- [Data for analysis]
(* ===== verification/Events.v ===== *)
(** * Event batching and publishing (proxy/event_batcher.rs, publisher/)

    The handlers hand query events to [EventBatcher::send_event], which puts
    them in a bounded channel; a background task collects them into batches and
    gives each batch to an [EventPublisher].  The batcher is a state machine: an
    [input] is one thing that can happen next (a send, the task's [select] taking
    the channel or the timer, the last sender going away), and a step says what
    was answered and what was published.  The task is spawned with its handle
    dropped, so it lives as long as the runtime: a run is what happens until [main]
    returns, and may stop anywhere.  The trait [EventPublisher] is a class,
    and the debug logger and the HTTP publisher are instances of it.  The HTTP
    client, the serialisers, the UUID and the environment are parameters. *)

From S2P Require Import Prelude RustStr.

(** The trait: [publish_batch] and [shutdown], [true] for [Ok(())]. *)
Class EventPublisher (E P : Type) : Type := {
  publish_batch : P → list E → outcome (P * bool);
  shutdown : P → P * bool
}.

(** A publisher whose [publish_batch] comes back in the states the batcher can
    bring it to, and whose [shutdown] only logs. *)
Class ResponsivePublisher (E P : Type) `{!EventPublisher E P} : Type := {
  serviceable : P → Prop;
  publish_batch_returns (p : P) (es : list E) :
    serviceable p → ∃ p' ok, publish_batch p es = Ret (p', ok) ∧ serviceable p';
  shutdown_keeps (p : P) : (shutdown p).1 = p
}.

Module Batch.

(** The background task: in its loop, returned, panicked, or inside a
    [publish_batch] that never returns.  The receiver is dropped, and with it the
    channel closed, when the task returns or panics. *)
Inductive task : Type := Running | Returned | Panicked | Stuck.
#[export] Instance task_eq_dec : EqDecision task.
Proof. solve_decision. Defined.

Definition receiver_dropped (t : task) : bool :=
  match t with Returned | Panicked => true | _ => false end.

Section batcher.
Context {E P : Type} `{!EventPublisher E P}.

Record Config : Type := { batch_size : nat; flush_interval_ms : Z; max_queue_size : nat }.

Record EventBatcher : Type := mk {
  queue : list E;
  senders : bool;
  events_sent : Z;
  events_dropped : Z;
  batch : list E;
  publisher : P;
  the_task : task
}.

Inductive output : Type :=
| Answered (e : E) (r : option bool)
| Published (es : list E)
| ShutDown.

(** [mpsc::channel(0)] panics; a zero interval panics in the spawned task. *)
Definition new (cfg : Config) (p : P) : outcome EventBatcher :=
  if decide (max_queue_size cfg = 0%nat) then Panic
  else Ret (mk [] true 0 0 [] p (if flush_interval_ms cfg =? 0 then Panicked else Running)).

(** [Ok(true)], [Ok(false)] or an error. *)
Definition send_event (cfg : Config) (b : EventBatcher) (e : E) : EventBatcher * option bool :=
  if receiver_dropped (the_task b) then (b, None)
  else if decide (length (queue b) < max_queue_size cfg)%nat then
    (mk (queue b ++ [e]) (senders b) (atomic_add two64 (events_sent b) 1) (events_dropped b)
        (batch b) (publisher b) (the_task b), Some true)
  else
    (mk (queue b) (senders b) (events_sent b) (atomic_add two64 (events_dropped b) 1)
        (batch b) (publisher b) (the_task b), Some false).

Definition get_metrics (b : EventBatcher) : Z * Z := (events_sent b, events_dropped b).

Definition with_task (t : task) (b : EventBatcher) : EventBatcher :=
  mk (queue b) (senders b) (events_sent b) (events_dropped b) (batch b) (publisher b) t.

(** [mem::take] empties the batch before it is published. *)
Definition flush_batch (b : EventBatcher) : list output * EventBatcher :=
  match batch b with
  | [] => ([], b)
  | events =>
      let taken p t := mk (queue b) (senders b) (events_sent b) (events_dropped b) [] p t in
      ([Published events],
       match publish_batch (publisher b) events with
       | Ret (p, _) => taken p (the_task b)
       | Panic => taken (publisher b) Panicked
       | Diverge => taken (publisher b) Stuck
       end)
  end.

(** The arm of [receiver.recv()]. *)
Definition on_recv (cfg : Config) (b : EventBatcher) : option (list output * EventBatcher) :=
  match queue b with
  | e :: rest =>
      let b1 := mk rest (senders b) (events_sent b) (events_dropped b) (batch b ++ [e])
                   (publisher b) (the_task b) in
      Some (if decide (batch_size cfg ≤ length (batch b1))%nat then flush_batch b1 else ([], b1))
  | [] =>
      if senders b then None
      else
        let '(outs, b1) := flush_batch b in
        Some (match the_task b1 with
              | Running =>
                  let p := (shutdown (publisher b1)).1 in
                  (outs ++ [ShutDown],
                   mk (queue b1) (senders b1) (events_sent b1) (events_dropped b1) (batch b1) p
                      Returned)
              | _ => (outs, b1)
              end)
  end.

Definition on_tick (b : EventBatcher) : list output * EventBatcher :=
  match batch b with [] => ([], b) | _ => flush_batch b end.

Inductive input : Type := Send (e : E) | Recv | Tick | DropSenders.

(** One step; [None] when the input cannot happen in this state. *)
Definition step (cfg : Config) (b : EventBatcher) (i : input) : option (list output * EventBatcher) :=
  match i with
  | Send e =>
      if senders b then
        let '(b1, r) := send_event cfg b e in Some ([Answered e r], b1)
      else None
  | DropSenders =>
      if senders b then
        Some ([], mk (queue b) false (events_sent b) (events_dropped b) (batch b) (publisher b)
                     (the_task b))
      else None
  | Recv => if decide (the_task b = Running) then on_recv cfg b else None
  | Tick => if decide (the_task b = Running) then Some (on_tick b) else None
  end.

- [About this task]
Copy every line of the listing containing the string "background".

- [Finished task]
    them in a bounded channel; a background task collects them into batches and
(** The background task: in its loop, returned, panicked, or inside a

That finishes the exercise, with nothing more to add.